Stored items
Content starts
(** Recording leaves the shape alone. *)
Lemma record_assertion_shape cls id aid ty r msg st b st' :
  wf st → teeio_record_assertion_result cls id aid ty r msg st = Ok (b, st') → shape st' = shape st.
Proof.
  intros _ Hr. unfold teeio_record_assertion_result in Hr.
  destruct (g_current_case_result st) as [p|]; [|done].
  apply res_bind_Ok in Hr as (cr & _ & Hr). destruct (negb _ || negb _); [done|].
  set (st1 := on_case p _ st) in *.
  assert (H1 : shape st1 = shape st) by (by apply shape_on_case_id).
  destruct r; [injection Hr as <- <-; done| |]; inv_ok;
    rewrite shape_on_case_id, shape_on_group_id, shape_on_config_id by done; done.
Qed.

Lemma record_config_item_shape id f r st b st' :
  teeio_record_config_item_result id f r st = Ok (b, st') → shape st' = shape st.
Proof.
  unfold teeio_record_config_item_result. destruct (g_current_case_result st) as [p|]; [|by intros [= _ <-]].
  rewrite res_bind_Ok. intros (cr & _ & [= _ <-]). by apply shape_on_case_id.
Qed.

Lemma record_group_shape f r msg st b st' :
  teeio_record_group_result f r msg st = Ok (b, st') → shape st' = shape st.
Proof.
  unfold teeio_record_group_result. destruct (g_current_group_result st) as [p|]; [|by intros [= _ <-]].
  rewrite res_bind_Ok. intros (cr & _ & [= _ <-]). by apply shape_on_group_id.
Qed.

Lemma alloc_case_shape s c g nm cl cls id st p st' :
  alloc_run_test_case_result (s, c, g) nm cl cls id st = Ok (p, st') →
  shape st' = alter (alter (λ x, (fst x, alter (λ l, l ++ [(cls, id)]) g (snd x))) c) s (shape st).
Proof.
  unfold alloc_run_test_case_result. rewrite res_bind_Ok. intros (gr & _ & [= _ <-]).
  apply (shape_on_config s c). intros co. unfold config_shape. simpl. f_equal.
  apply map_alter. intros x. unfold group_shape. simpl. by rewrite map_app.
Qed.

Lemma alloc_group_shape s c nm st p st' :
  alloc_run_test_group_result (s, c) nm st = Ok (p, st') →
  shape st' = alter (alter (λ x, (fst x, snd x ++ [[]])) c) s (shape st).
Proof.
  unfold alloc_run_test_group_result. rewrite res_bind_Ok. intros (gr & _ & [= _ <-]).
  apply (shape_on_config s c). intros co. unfold config_shape. simpl. by rewrite map_app.
Qed.
(* ===== verification/Engine.v ===== *)
(** * The test engine (teeio_validator/ide_test.c, from the prepared suites on)

    [run] walks suites, configurations, groups and cases, and calls the
    functions of the test libraries through pointers.  A function pointer is the name
    of the function ([None] is a null pointer); what the functions do is a
    class parameter: given the context, the results so far and the state of the
    devices, a function makes a sequence of calls of the recording interface, may ask for
    the case to be skipped, and returns.  The model keeps a trace of these calls. *)
From Stdlib Require Import ZArith Lia Ascii String.
From stdpp Require Import prelude.
From S2P Require Import Prelude Utils Results TestConfig.
Import Results.

Open Scope Z_scope.
Open Scope teeio_scope.

Module Engine.

(** ** Prepared tests *)

Definition fptr : Type := option string.

Definition SIGNATURE_16 (A B : Z) : Z := Z.lor A (Z.shiftl B 8).
Definition SIGNATURE_32 (A B C D : Z) : Z := Z.lor (SIGNATURE_16 A B) (Z.shiftl (SIGNATURE_16 C D) 16).
Definition SUITE_CONTEXT_SIGNATURE : Z := SIGNATURE_32 (char "S") (char "U") (char "I") (char "T").
Definition GROUP_CONTEXT_SIGNATURE : Z := SIGNATURE_32 (char "G") (char "R") (char "O") (char "P").
Definition CASE_CONTEXT_SIGNATURE : Z := SIGNATURE_32 (char "C") (char "A") (char "S") (char "E").
Definition CONFIG_CONTEXT_SIGNATURE : Z := SIGNATURE_32 (char "C") (char "N") (char "F") (char "G").

Record ide_run_test_config_item_t := {
  item_category : Z;
  item_type : Z;
  enable_func : fptr;
  disable_func : fptr;
  support_func : fptr;
  check_func : fptr
}.

Record ide_run_test_config_t := {
  rtc_config_id : Z;
  rtc_name : bytes;
  rtc_signature : Z;      (* of its context *)
  rtc_top_type : Z;
  config_item : list ide_run_test_config_item_t
}.

Record ide_run_test_case_t := {
  tc_class : bytes;
  tc_name : bytes;
  tc_class_id : Z;
  tc_case_id : Z;
  tc_signature : Z;       (* of its context *)
  tc_skip : bool;         (* context->action is SKIP; cleared when allocated *)
  config_check_required : bool;
  run_func : fptr;
  setup_func : fptr;
  teardown_func : fptr
}.

(** A connection through a switch, with the ports it was resolved to. *)
Record ide_common_test_switch_internal_conn_context_t := {
  sc_switch_id : Z;
  sc_ups : TestConfig.IDE_PORT;
  sc_dps : TestConfig.IDE_PORT
}.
Content ends
Lines holding "char": copy each one from the records above.

• **ANSWER BELOW**:
Definition SUITE_CONTEXT_SIGNATURE : Z := SIGNATURE_32 (char "S") (char "U") (char "I") (char "T").
Definition GROUP_CONTEXT_SIGNATURE : Z := SIGNATURE_32 (char "G") (char "R") (char "O") (char "P").
Definition CASE_CONTEXT_SIGNATURE : Z := SIGNATURE_32 (char "C") (char "A") (char "S") (char "E").
Definition CONFIG_CONTEXT_SIGNATURE : Z := SIGNATURE_32 (char "C") (char "N") (char "F") (char "G").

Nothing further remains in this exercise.